Operating Principles for Organic Growth in the AI Era
We’ve already embedded GEO into everything we do. It’s not a bolt-on or a bandwagon. It’s a natural evolution of our customer-first, performance-driven content strategy.
Here’s what that looks like in practice:
1. Running experiments across models, formats, and visibility layers
- Reverse-engineering prompt chains and citation patterns in ChatGPT, Claude, Perplexity, and Gemini using first party data.

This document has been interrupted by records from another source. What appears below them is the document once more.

(* ===== verification/TrashBooks.v ===== *)
(** * The books and the trash

    The operations of [src/src/services/TrashService.cpp] keep the books of
    [Accounting.v]: moving items to the trash, restoring them and deleting them for
    good, whatever fails and whoever interferes.  Items to delete are read before
    the transaction that deletes them, so the proof relies on trash entries never
    being changed and their identifiers never being reused. *)

From S2P Require Import Prelude Errors Storage Db Rely UploadState Json Schema Batch Names Quota.
From S2P Require Import UploadTasks StorageJobs Content JobContract Files Folders DeletePlans.
From S2P Require Import Trash TrashMoves Reconciliation Lifecycle Accounting.

Local Open Scope Z_scope.

(** ** Trash entries never change *)

(** Entries may disappear and new ones appear, under new identifiers. *)
Definition trash_evolves (d d' : Database) : Prop :=
  trash_id_seq d <= trash_id_seq d' ∧
  ∀ i x, i < trash_id_seq d → trash d' !! i = Some x → trash d !! i = Some x.

#[export] Instance trash_evolves_preorder : PreOrder trash_evolves.
Proof.
  split; [by intros d; split|]. intros d1 d2 d3 [H1 H1'] [H2 H2']. split; [lia|].
  intros i x Hi Hx. apply H1'; [done|]. apply H2'; [lia|done].
Qed.

Lemma trash_evolves_same d d' :
  trash d' = trash d → trash_id_seq d' = trash_id_seq d → trash_evolves d d'.
Proof. intros E1 E2. split; [lia|]. intros i x _. by rewrite E1. Qed.

Section books.
Context (registry : string → UploadIdentity) (real_text : Z → Z → string).

(** ** References held by the trash *)

(** The contents of the files in the snapshot of a folder. *)
Definition snapshot_files (item_data : json) : list SnapshotFile :=
  default [] (parse_files real_text (json_elements (json_get item_data "files"))).

Definition item_refs (type : string) (content_id : option Z) (item_data : json) (c : Z) : Z :=
  if (type =? "file")%string then
    match ResolveRequiredContentId content_id item_data with
    | Ok r => if rc_value r =? c then 1 else 0
    | Err _ => 0
    end
  else occurrences c (sn_content_id <$> snapshot_files item_data).

Definition refs_held (x : TrashRow) : Z → Z :=
  item_refs (x_item_type x) (x_content_id x) (x_item_data x).

(** A folder in the trash can be read back, and its size is that of its files. *)
Definition tree_ok (item_data : json) (item_size : Z) : Prop :=
  (∀ o, ParseFolderTreeSnapshot real_text item_data = Some o → is_Some o) ∧
  isArray (json_get item_data "files") = true ∧
  is_Some (parse_files real_text (json_elements (json_get item_data "files"))) ∧
  zsum ((λ f, i64 (sn_size f)) <$> snapshot_files item_data) = item_size ∧
  Forall (λ f, 0 <= i64 (sn_size f) ∧ 0 <= i32 (sn_download_count f)) (snapshot_files item_data).

Definition entry_ok (x : TrashRow) : Prop :=
  0 <= x_item_size x < 2 ^ 63 ∧ x_item_name x ≠ ""%string ∧
  (x_item_type x = "folder"%string → tree_ok (x_item_data x) (x_item_size x)).

(** Rows are in range and identifiers positive. *)
Record rows_ok (d : Database) : Prop := {
  ro_seqs : 0 < files_id_seq d ∧ 0 < folders_id_seq d;
  ro_files : ∀ i f, files d !! i = Some f →
    0 < i < 2 ^ 63 ∧ 0 < f_content_id f < 2 ^ 63 ∧ f_name f ≠ ""%string ∧
    0 <= f_size f < 2 ^ 63 ∧ 0 <= f_download_count f < 2 ^ 31;
  ro_folders : ∀ i g, folders d !! i = Some g → 0 < i < 2 ^ 63 ∧ d_name g ≠ ""%string;
  ro_trash : ∀ i x, trash d !! i = Some x → i < trash_id_seq d ∧ entry_ok x;
  ro_users : ∀ u a, users d !! u = Some a → u_storage_used a < 2 ^ 63;
  ro_contents : ∀ c row, file_contents d !! c = Some row → c_ref_count row < 2 ^ 31
}.

Notation off := (off registry refs_held).
Notation ledger := (ledger registry refs_held).

Definition books (d : Database) : Prop := ledger d ∧ rows_ok d.

Lemma refs_held_nonneg x c : 0 <= refs_held x c.
Proof.
  unfold refs_held, item_refs. destruct (_ =? _)%string; [|apply occurrences_nonneg].
  destruct (ResolveRequiredContentId _ _); [|done]. by destruct (_ =? _).
Qed.

(** ** Moving rows *)

(** The books after rows of the files and the trash changed. *)
Lemma off_rows r v c dv dc d d' : off r v c d →
  users d' = users d → file_contents d' = file_contents d → upload_tasks d' = upload_tasks d →
  files_id_seq d <= files_id_seq d' → file_contents_id_seq d <= file_contents_id_seq d' →
  (∀ i f, files d' !! i = Some f → i < files_id_seq d') →
  (∀ u, used_of u d' = used_of u d + dv u) →
  (∀ x, refs_of refs_held x d' = refs_of refs_held x d + dc x) →
  off r (λ u, v u - dv u) (λ x, c x - dc x) d'.
Proof.
  intros (((? & ?) & _ & Hk3) & Hu & Hc) E1 E2 E3 L1 L2 Hk Hv Hx.
  unfold off, well_keyed, one_active, stored_refs, reserved_of in *. rewrite E1, E2, E3.
  split_and!; try done.
  - intros i f Hf. destruct (Hk3 _ _ Hf). split; [done|lia].
  - intros u a Ha. destruct (Hu _ _ Ha). rewrite Hv. split; [done|lia].
  - intros x. rewrite Hx. specialize (Hc x). lia.
Qed.

(** Rows only disappear or keep what matters. *)
Lemma rows_ok_shrink d d' : rows_ok d →
  files_id_seq d <= files_id_seq d' → folders_id_seq d <= folders_id_seq d' →
  trash_id_seq d <= trash_id_seq d' →
  (∀ i f, files d' !! i = Some f → files d !! i = Some f) →
  (∀ i g, folders d' !! i = Some g → ∃ h, folders d !! i = Some h ∧ d_name g = d_name h) →
  (∀ i x, trash d' !! i = Some x → trash d !! i = Some x) →
  (∀ u a, users d' !! u = Some a → ∃ b, users d !! u = Some b ∧ u_storage_used a <= u_storage_used b) →
  (∀ i row, file_contents d' !! i = Some row → ∃ row', file_contents d !! i = Some row' ∧
     c_ref_count row <= c_ref_count row') → rows_ok d'.
Proof.
  intros [Hs Hf Hg Ht Hu Hc] L1 L2 L3 F G T U C. split.
  - lia.
  - intros i f H. by apply F, Hf in H.
  - intros i g (h & H & E)%G. apply Hg in H as [? ?]. split; [done|congruence].
  - intros i x H. apply T, Ht in H as [? ?]. split; [lia|done].
  - intros u a (b & H & ?)%U. apply Hu in H. lia.
  - intros i row (row' & H & ?)%C. apply Hc in H. lia.
Qed.

(** ** Moving to the trash *)

Definition item_ok (item : TrashInsertItem) : Prop :=
  0 <= ti_item_size item < 2 ^ 63 ∧ ti_item_name item ≠ ""%string ∧
  (ti_item_type item = "folder"%string → tree_ok (ti_item_data item) (ti_item_size item)).

Definition refs_of_item (item : TrashInsertItem) : Z → Z :=
  item_refs (ti_item_type item) (ti_content_id item) (ti_item_data item).

Lemma off_put_trash r v c d id x : off r v c d → rows_ok d → id = trash_id_seq d → entry_ok x →
  let d' := put_trash id x (d <| trash_id_seq := id + 1 |>) in
  off r (λ u, v u - if u =? x_user_id x then x_item_size x else 0) (λ y, c y - refs_held x y) d' ∧
  rows_ok d' ∧ trash_evolves d d'.
Proof.
  intros Hoff Hok -> Hx d'.
  assert (trash d !! trash_id_seq d = None) as Hfresh.
  { apply eq_None_not_Some. intros [y Hy]. destruct (ro_trash _ Hok _ _ Hy). lia. }
  split_and!.
  - eapply off_rows; [exact Hoff|..]; try done.
    + apply Hoff.
    + intros u. unfold used_of. cbn -[sum_rows]. rewrite sum_rows_insert by done.
      rewrite (Z.eqb_sym u). lia.
    + intros y. unfold refs_of. cbn -[sum_rows refs_held]. rewrite sum_rows_insert by done. lia.
  - destruct Hok as [Hs Hf Hg Ht Hu Hc]. split; [done..| |done|done].
    intros i y. cbn. intros [[<- <-]|[_ Hy]]%lookup_insert_Some; [split; [lia|done]|].
    apply Ht in Hy as [? ?]. split; [lia|done].
  - split; [cbn; lia|]. intros i y Hi. cbn. rewrite lookup_insert_ne by lia. done.
Qed.

Lemma insert_trash_books user items d d' r v c :
  insert_trash user items d = Some (tt, d') → off r v c d → rows_ok d →
  (∀ item, item ∈ items → is_Some (users d !! user) →
     - 2 ^ 63 <= ti_item_size item < 2 ^ 63 → item_ok item) →
  off r (λ u, v u - if u =? user then zsum (ti_item_size <$> items) else 0)
    (λ y, c y - zsum ((λ item, refs_of_item item y) <$> items)) d' ∧
  rows_ok d' ∧ trash_evolves d d' ∧
  d' = d <| trash := trash d' |> <| trash_id_seq := trash_id_seq d' |> ∧
  (items ≠ [] → is_Some (users d !! user)).
Proof.
  revert d v c. induction items as [|item items IH]; intros d v c; cbn [insert_trash].
  - intros [= <-] Hoff Hok _. split_and!; try done; [|by destruct d].
    eapply off_ext; [exact Hoff|..]; intros; simpl; repeat case_match; lia.
  - intros (id & [-> _]%bigint_Some & H)%bind_Some Hoff Hok Hitems.
    destruct (check_trash _ d) eqn:Hchk; [|done]. unfold check_trash in Hchk. cbn in Hchk.
    case_bools. match goal with H : bigint _ = Some _ |- _ => apply bigint_Some in H as [_ Hb] end.
    match goal with H : is_Some (users d !! user) |- _ => rename H into Huser end.
    destruct (Hitems item) as (Hsz & Hn & Htree); [by left|done|done|].
    destruct (off_put_trash r v c d (trash_id_seq d) (trash_row user item d) Hoff Hok eq_refl)
      as (Hoff1 & Hok1 & Hev1); [exact (conj Hsz (conj Hn Htree))|].
    set (d1 := put_trash _ _ _) in *.
    destruct (IH _ _ _ H Hoff1 Hok1) as (Hoff2 & Hok2 & Hev2 & Heq & _).
    { intros it Hit. apply Hitems. by right. }
    split_and!; [|done|by etrans|by rewrite Heq|done].
    eapply off_ext; [exact Hoff2|done|..].
    + intros u. rewrite fmap_cons, zsum_cons. cbn [x_user_id x_item_size trash_row].
      destruct (u =? user); lia.
    + intros y. rewrite fmap_cons, zsum_cons.
      change (refs_held (trash_row user item d) y) with (refs_of_item item y). lia.
Qed.

Lemma off_quiet r v c d d' : quiet d d' → off r v c d → off r v c d'.
Proof. intros [? ? ? ? ? (?&?&?&?) _] ?. eapply off_frame; [done|..]; try done; lia. Qed.

Lemma rows_ok_quiet d d' : quiet d d' → rows_ok d → rows_ok d'.
Proof.
  intros [E1 E2 E3 _ E5 (?&?&?&?) Hf] Hok. eapply rows_ok_shrink; [exact Hok|..]; try lia;
    rewrite ?E1, ?E2, ?E3, ?E5; eauto using Z.le_refl.
  intros i g Hg. specialize (Hf i). rewrite Hg in Hf.
  destruct (folders d !! i) as [h|]; [|done]. exists h. split; [done|]. by injection Hf.
Qed.

Lemma evolves_quiet d d' : quiet d d' → trash_evolves d d'.
Proof. intros [? ? ? ? ? (?&?&?&?) _]. by apply trash_evolves_same. Qed.
Lemma restore_folder_body_books i u k s r s' :
  runs (restore_folder_body real_text date i u k) s s (Ok r) s' → books s →
  books s' ∧ trash_evolves s s'.
Proof.
  intros H [Hled Hok]. unfold restore_folder_body in H. run_bind H o t H1.
  apply runs_fetch_for_update in H1 as [-> Hitem].
  destruct (o : option TrashLifecycleRecord) as [item|]; [|by apply runs_ret in H as [? _]].
  destruct Hitem as (x & Hx & Hu & ->). cbn -[u64 i64 u32 i32 ParseFolderTreeSnapshot] in H.
  destruct (String.eqb_spec (x_item_type x) "folder") as [Hty|]; cbn [negb] in H;
    [|by apply runs_ret in H as [? _]].
  destruct (ParseFolderTreeSnapshot _ _) as [snapshot|] eqn:Eps; [|by apply runs_raise in H].
  destruct (ro_trash _ _ Hok _ _ Hx) as [_ (_ & Hname & Htree)].
  eapply tree_parsed in Eps as (tree & -> & Hnamed & Hfiles & Hsize & Hrefs); [|by apply Htree].
  run_bind H tgt t H1. apply runs_restore_target in H1 as ->.
  run_bind H w t H1. apply runs_query in H1 as [_ ->].
  run_bind H loc t H1. apply runs_lock_target in H1 as ->;
    [|intros; unfold Folders.AcquireNameLock; apply _|by intros ? ? ? ? ? ? ? [_ ->]%runs_query].
  destruct loc as [target parent].
  run_bind H occ t H1. apply runs_query in H1 as [_ ->].
  destruct (occ : bool); [by apply runs_ret in H as [? _]|].
  run_bind H row t H1. apply runs_exec in H1.
  eapply inserted_folder in H1 as (Hoff1 & Hok1 & Ht1);
    [|exact Hled|done|by apply restored_folder_name_nonempty].
  run_bind_result H w1 t1 H1. unfold restore_tree in H1. run_bind_result H1 m t2 H2.
  eapply restore_folders_books in H2 as (Hoff2 & Hok2 & Ht2); [|done|exact Hoff1|done].
  destruct w1. eapply restore_files_books in H1 as (Hoff3 & Hok3 & Ht3); [|done|exact Hoff2|done].
  run_bind_result H w2 t3 H2. destruct w2. apply runs_ret in H as [_ ->].
  assert (same_trash s t1) as Ht by (by do 2 (etrans; [eassumption|])).
  eapply finish_restore_books in H2 as (Hoff4 & Hok4 & Hev);
    [|by rewrite (proj1 Ht)|done|done|exact Hoff3|done].
  split; [split; [|done]|].
  - eapply off_ext; [exact Hoff4|done|..]; intros y; cbn beta; unfold zero.
    + rewrite Hsize. case_match; lia.
    + unfold TrashBooks.refs_held, item_refs. rewrite Hty, Hrefs. simpl. lia.
  - etrans; [|exact Hev]. destruct Ht as (? & ? & _). by apply trash_evolves_same.
Qed.
End restore.

(** ** The services *)

Section services.
Context (registry : string → UploadIdentity) (real_text : Z → Z → string).
Context (iteration : list Z → list Z) (toDbStringLocal : Z → string) (date : Z).
Notation books := (books registry real_text).
Notation Respects := (Respects trash_evolves).

(** Every record of the list is what is known of an entry. *)
Definition all_known (items : list TrashLifecycleRecord) (d : Database) : Prop :=
  ∀ item, item ∈ items → known item d.

Lemma all_known_lasting items : lasting trash_evolves (all_known items).
Proof. intros d d' H Hev item Hitem. eapply known_lasting; [|done]. by apply H. Qed.

Lemma all_known_sub items items' d : items' ⊆ items → all_known items d → all_known items' d.
Proof. intros Hsub H item Hitem. by apply H, Hsub. Qed.

Lemma rows_known P d : books d → all_known (trash_rows P d) d.
Proof.
  intros [_ Hok] item Hitem. unfold trash_rows in Hitem.
  apply list_elem_of_fmap in Hitem as ([i x] & -> & [Hx _]%elem_of_select_rows).
  split; [by apply (ro_trash _ _ Hok _ _ Hx)|]. intros y Hy. cbn in Hx, Hy. by simplify_eq.
Qed.

#[local] Instance respects_prefetch I chunks : Respects I (Prefetch_loop chunks).
Proof. induction chunks; simpl; solve_respects. Qed.

Lemma prefetch_known (I : Database → Prop) chunks : (∀ d, I d → books d) →
  yields trash_evolves I (Prefetch_loop chunks) all_known.
Proof.
  revert I. induction chunks as [|chunk chunks IH]; intros I HI; simpl.
  - apply yields_ret. by intros s _ item ?%elem_of_nil.
  - eapply yields_bind with (Q := all_known); [apply _|..|apply all_known_lasting|].
    + apply yields_query; [apply _|]. intros s Hs. by apply rows_known, HI.
    + intros rows. eapply yields_bind with (Q := all_known); [apply _|..|apply all_known_lasting|].
      * apply IH. intros d [Hd _]. by apply HI.
      * intros rest. apply yields_ret. intros s [[_ H1] H2] item [?|?]%elem_of_app; auto.
Qed.

(** Deleting items that are known for good. *)
Lemma respects_permanent items items' req : items' ⊆ items →
  Respects (λ d, books d ∧ all_known items d) (PermanentlyDeleteTrashItems real_text items' req).
Proof.
  intros Hsub. unfold PermanentlyDeleteTrashItems. destruct items' as [|item items']; [apply _|].
  apply respects_in_transaction; [apply _..|]. intros s a s' [Hb Hk] H.
  apply (permanent_body_books registry) in H as [Hb' Hev]; [|done|by eapply all_known_sub].
  split_and!; [done|by eapply all_known_lasting|done].
Qed.

Lemma batch_item_elem items u i item : batch_item items u i = Some item → item ∈ items.
Proof.
  unfold batch_item. intros (it & Hf & H)%bind_Some. apply List.find_some in Hf as [Hf _].
  destruct (_ =? _); [|done]. injection H as <-.
  by rewrite <- in_rev, <- list_elem_of_In in Hf.
Qed.

Lemma respects_delete_one items u i :
  Respects (λ d, books d ∧ all_known items d) (delete_one real_text items u i).
Proof.
  unfold delete_one. destruct (batch_item items u i) as [item|] eqn:E; [|apply _].
  apply batch_item_elem in E. cbv zeta.
  pose proof (respects_permanent items [item] true) as Hp.
  assert ([item] ⊆ items) as Hsub by (by intros j ->%list_elem_of_singleton).
  specialize (Hp Hsub). solve_respects.
Qed.

Lemma respects_for_batch I one l : (∀ i, Respects I (one i)) → Respects I (for_batch one l).
Proof. intros H. induction l; simpl; solve_respects. Qed.

(** A batch acts on what it has read. *)
Lemma respects_batch ids failed one :
  (∀ items i, Respects (λ d, books d ∧ all_known items d) (one items i)) →
  Respects books (batch ids failed one).
Proof.
  intros Hone. unfold batch, PrefetchLifecycleRowsByIds.
  eapply respects_bind_post with
    (Q := λ o d, match o with Some items => all_known items d | None => True end).
  - apply _.
  - solve_respects.
  - apply yields_catch_db_ret; [solve_respects| |done].
    eapply yields_bind with (Q := all_known); [apply _|..|apply all_known_lasting|].
    + by apply prefetch_known.
    + intros items. apply yields_ret. by intros s [_ ?].
  - intros [items|]; [apply all_known_lasting|by intros ?].
  - intros [items|]; [|apply _]. apply respects_bind; [apply _|..|solve_respects].
    by apply respects_for_batch.
Qed.

Lemma respects_delete_chunks items chunks r : concat chunks ⊆ items →
  Respects (λ d, books d ∧ all_known items d) (delete_chunks real_text chunks r).
Proof.
  revert r. induction chunks as [|chunk chunks IH]; intros r Hsub; simpl in *; [apply _|].
  apply respects_bind; [apply _|..].
  - apply respects_catch_all; [apply _|..]; [|apply _]. apply respects_bind; [apply _|..|apply _].
    apply respects_permanent. set_solver.
  - intros. apply IH. set_solver.
Qed.
(* ===== verification/UploadOutcomes.v ===== *)
(** * What the upload handlers promise their callers

    The answers of the handlers of [src/src/services/UploadLifecycleService.cpp] and
    what they leave behind, beyond the books of [Accounting.v]. *)

From S2P Require Import Prelude Errors Storage Db UploadState Json Schema Quota UploadTasks.
From S2P Require Import StorageJobs Content JobContract Files Folders Reconciliation Lifecycle Accounting.

(** ** Chunks *)

(** The bytes of a file of [file_size] bytes that chunk [i] carries. *)
Definition chunk_length (file_size chunk_size i : Z) : Z :=
  Z.min chunk_size (file_size - i * chunk_size).

Lemma total_chunks_ceil fs cs : 0 < fs < 2 ^ 63 → 0 < cs →
  total_chunks_u64 fs cs = (fs - 1) / cs + 1.
Proof.
  intros Hf Hc. unfold total_chunks_u64. rewrite !u64_small; [done|lia|].
  rewrite u64_small by lia. pose proof (Z.div_pos (fs - 1) cs).
  pose proof (Z.div_le_upper_bound (fs - 1) cs (fs - 1)). nia.
Qed.

Lemma foldr_add_snoc l z : foldr Z.add 0 (l ++ [z]) = foldr Z.add 0 l + z.
Proof. induction l as [|x l IH]; cbn; lia. Qed.

Lemma chunk_lengths_sum fs cs (k : nat) : 0 < cs → Z.of_nat k * cs <= fs →
  foldr Z.add 0 (chunk_length fs cs <$> seqZ 0 (Z.of_nat k)) = Z.of_nat k * cs.
Proof.
  intros Hc. induction k as [|k IH]; intros Hk; [done|].
  rewrite seqZ_S, fmap_app. cbn. rewrite foldr_add_snoc, IH by lia. unfold chunk_length. lia.
Qed.

(** ** Calls to the stores while an upload completes *)

Section stores.
Context (HashSha256 : string → string) (Date_now : Z)
  (staging : option UploadStagingStorage) (blobs : option IBlobStore).
Context (command : CompleteUploadCommand) (task : UploadTaskRow)
  (session : UploadStagingSession) (storage : UploadStagingStorage).

#[export] Instance silent_claim i u o n : Silent (ClaimFinalizeLease i u o n).
Proof. unfold ClaimFinalizeLease, ValidateLeaseArguments. solve_silent. Qed.
#[export] Instance silent_renew v : Silent (RenewLeaseFor command v).
Proof. unfold RenewLeaseFor, RenewFinalizeLease, ValidateLeaseArguments. solve_silent. Qed.
#[export] Instance silent_record_error v c : Silent (RecordFinalizeErrorBestEffort command v c).
Proof.
  unfold RecordFinalizeErrorBestEffort, RecordFinalizeErrorIfLeaseOwned. solve_silent.
Qed.
#[export] Instance silent_fail {A} v e : Silent (fail_completion (A:=A) command v e).
Proof. unfold fail_completion. solve_silent. Qed.
#[export] Instance silent_replay c : Silent (replay_completed command c).
Proof. unfold replay_completed, FindCompletedFile. solve_silent. Qed.
#[export] Instance silent_trigger v :
  Silent (TriggerStagingReconciliationBestEffort HashSha256 session command v).
Proof.
  unfold TriggerStagingReconciliationBestEffort, RecordFinding, EnqueueOrRearmSucceeded,
    ValidateNewJob, ValidateBoundedValue. solve_silent.
Qed.
#[export] Instance silent_lookup h : Silent (finalize_lookup command task h).
Proof. unfold finalize_lookup, FindByMd5. solve_silent. Qed.
#[export] Instance silent_commit v c k :
  Silent (commit_upload Date_now command task session v c k).
Proof. unfold commit_upload. solve_silent. Qed.

(** An assembled object that is the announced file. *)
Definition matches (size : Z) (hash : string) (a : UploadStagingAssembly) : Prop :=
  sa_size_bytes a = u64 size ∧ sa_md5_hash a = hash.

Definition failed {A} (o : outcome (Result A)) : Prop := ∃ er, o = Ret (Err er).

(** What may follow the assembly of an object. *)
Definition after_assembly (size : Z) (hash : string) (session : UploadStagingSession)
    (a : UploadStagingAssembly) (l : list StorageCall)
    (o : outcome (Result CompleteUploadOutcome)) : Prop :=
  (l = [CallDiscardAssembly session a] ∧ failed o) ∨
  (matches size hash a ∧ (l = [] ∨ l = [CallPromoteToFinal a (sa_sha256_hash a)])).

Lemma fail_fails {A} v e env : failed (fail_completion (A:=A) command v e env).1.
Proof.
  unfold fail_completion, RecordFinalizeErrorBestEffort, catch_all, catch, failed.
  unfold mbind, M_bind, mret, M_ret. repeat case_match; simplify_eq/=; eauto.
Qed.

Lemma emits_discard_fail h a v e :
  emits h (_ ← discard session storage a; fail_completion command v e)
    (after_assembly (t_file_size task) (t_file_hash task) session a).
Proof.
  apply emits_bind_call. intros env He. exists []. rewrite silent, He, app_nil_r.
  split; [done|]. left. split; [done|apply fail_fails].
Qed.

Lemma emits_place h v a existing : integrity_ok task a = true →
  emits h (place_content Date_now blobs command task session storage v a existing)
    (after_assembly (t_file_size task) (t_file_hash task) session a).
Proof.
  intros Hi. assert (matches (t_file_size task) (t_file_hash task) a) as Hm.
  { unfold integrity_ok in Hi. case_bools. done. }
  assert (∀ v c k, emits h (commit_upload Date_now command task session v c k)
    (after_assembly (t_file_size task) (t_file_hash task) session a)) as Hc.
  { intros. apply emits_silent; [apply _|]. right; auto. }
  assert (∀ v k, emits h (fail_completion command v k)
    (after_assembly (t_file_size task) (t_file_hash task) session a)) as Hf.
  { intros. apply emits_silent; [apply _|]. right; auto. }
  unfold place_content.
  set (content := mkNewContent _ _ _). set (matching := existing ≫= _).
  assert (emits h match blobs with
      | None => _ ← discard session storage a;
                fail_completion command v (mkErrorInfo InternalError "Blob store is not configured")
      | Some blob_store =>
          promoted ← call_storage (CallPromoteToFinal a (sa_sha256_hash a))
            (λ h, PromoteToFinal blob_store h a (sa_sha256_hash a));
          match (promoted : Result string) with
          | Err e => fail_completion command v e
          | Ok path => commit_upload Date_now command task session v (content path "")
                         (fs_existing_content_id (DecideFinalizeStorage (cm_id <$> matching)))
          end
      end (after_assembly (t_file_size task) (t_file_hash task) session a)) as Hp.
  { destruct blobs as [blob_store|]; [|apply emits_discard_fail].
    apply emits_bind_call. destruct (PromoteToFinal blob_store h a _);
      (apply emits_silent; [apply _|]; intros; right; auto). }
  destruct matching; cbn; [apply Hc|apply Hp].
Qed.

Lemma emits_verify h v a :
  emits h (verify_assembly Date_now blobs command task session storage v a)
    (after_assembly (t_file_size task) (t_file_hash task) session a).
Proof.
  assert (∀ e : ErrorInfo, emits h (_ ← discard session storage a; mret (Err e))
    (after_assembly (t_file_size task) (t_file_hash task) session a)) as Hd.
  { intros e. apply emits_bind_call, emits_ret. left. split; [done|]. by eexists. }
  unfold verify_assembly. apply emits_bind_returns; [apply _|apply returns_catch_all|].
  intros [v'|e]; [|apply Hd].
  destruct (integrity_ok task a) eqn:Hi; cbn [negb]; [|apply emits_discard_fail].
  apply emits_bind_silent; [apply _| |].
  - intros [existing []]; [apply emits_discard_fail|by apply emits_place].
  - intros x. right. unfold integrity_ok in Hi. case_bools. split; [done|by left].
Qed.

(** What completing a task under way may ask of the stores. *)
Definition assembling (h : list StorageCall) (size : Z) (hash : string) (storage : UploadStagingStorage)
    (l : list StorageCall) (o : outcome (Result CompleteUploadOutcome)) : Prop :=
  ∃ session v n chunks l', l = CallAssembleChunks session v n chunks :: l' ∧
    match AssembleChunks storage h session v n chunks with
    | Err er => l' = [] ∧ o = Ret (Err er)
    | Ok a => after_assembly size hash session a l' o
    end.

Lemma emits_assemble h v chunks :
  emits h (assemble HashSha256 Date_now blobs command task session storage v chunks)
    (assembling h (t_file_size task) (t_file_hash task) storage).
Proof.
  unfold assemble. apply emits_bind_call.
  destruct (AssembleChunks storage h session v _ chunks) as [a|er] eqn:Ha.
  - eapply emits_weaken; [apply emits_verify|]. intros l o Ho.
    eexists _, _, _, _, _. split; [done|]. by rewrite Ha.
  - apply emits_bind_returns; [apply _|apply returns_catch_all|]. intros [].
    apply emits_bind_returns.
    + case_decide; apply _.
    + case_decide; [|by eexists]. intros env.
      unfold TriggerStagingReconciliationBestEffort, mbind, M_bind.
      match goal with |- context [ catch_all ?m (mret tt) env ] =>
        destruct (returns_catch_all m tt env) as [? Hx];
        destruct (catch_all m (mret tt) env) as [o1 e1]; cbn in Hx; subst end.
      destruct (BuildStorageReconcileJob _ _); [apply returns_catch_all|by eexists].
    + intros _. apply emits_ret. eexists _, _, _, _, _. split; [done|]. by rewrite Ha.
Qed.
End stores.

- Identifying which content types and structures are most often cited
- Testing prompt-aligned headers and summaries for higher LLM recall
- Using tools like Peec to spot where clients appear (or don’t) across LLMs
2. Updating our content briefs and workflows
Every piece of content now includes:
- LLM prompt targets: the questions we want to help answer
- Header alignment: natural phrasing and conversational triggers
- Summary blurbs: for quick citation and summarization
- FAQ blocks: to support both LLMs and “People Also Ask” boxes
- Structured elements: tables, lists, comparisons—easy for models to parse
- Internal link plans: to reinforce topic authority and semantic structure
3. Improving brand positioning and sentiment in LLMs
- Auditing citations and refining how clients are described in third-party content
- Rewriting high-traffic or frequently cited pages to reinforce brand messaging
- Doing manual outreach to clean up outdated or low-quality mentions
- Collaborating with product and brand teams to align language across channels
4. Staying grounded in first principles
- Voice of customer comes first. Always has, always will.
- Search is still about problem-solving. Only now, the “search” is happening everywhere.
- Content is still a valuable asset. But reach, resonance, and recall (not just clicks) are the metrics that matter.
We’re not chasing hacks. We’re building systems that scale, and the core of our work remains unchanged.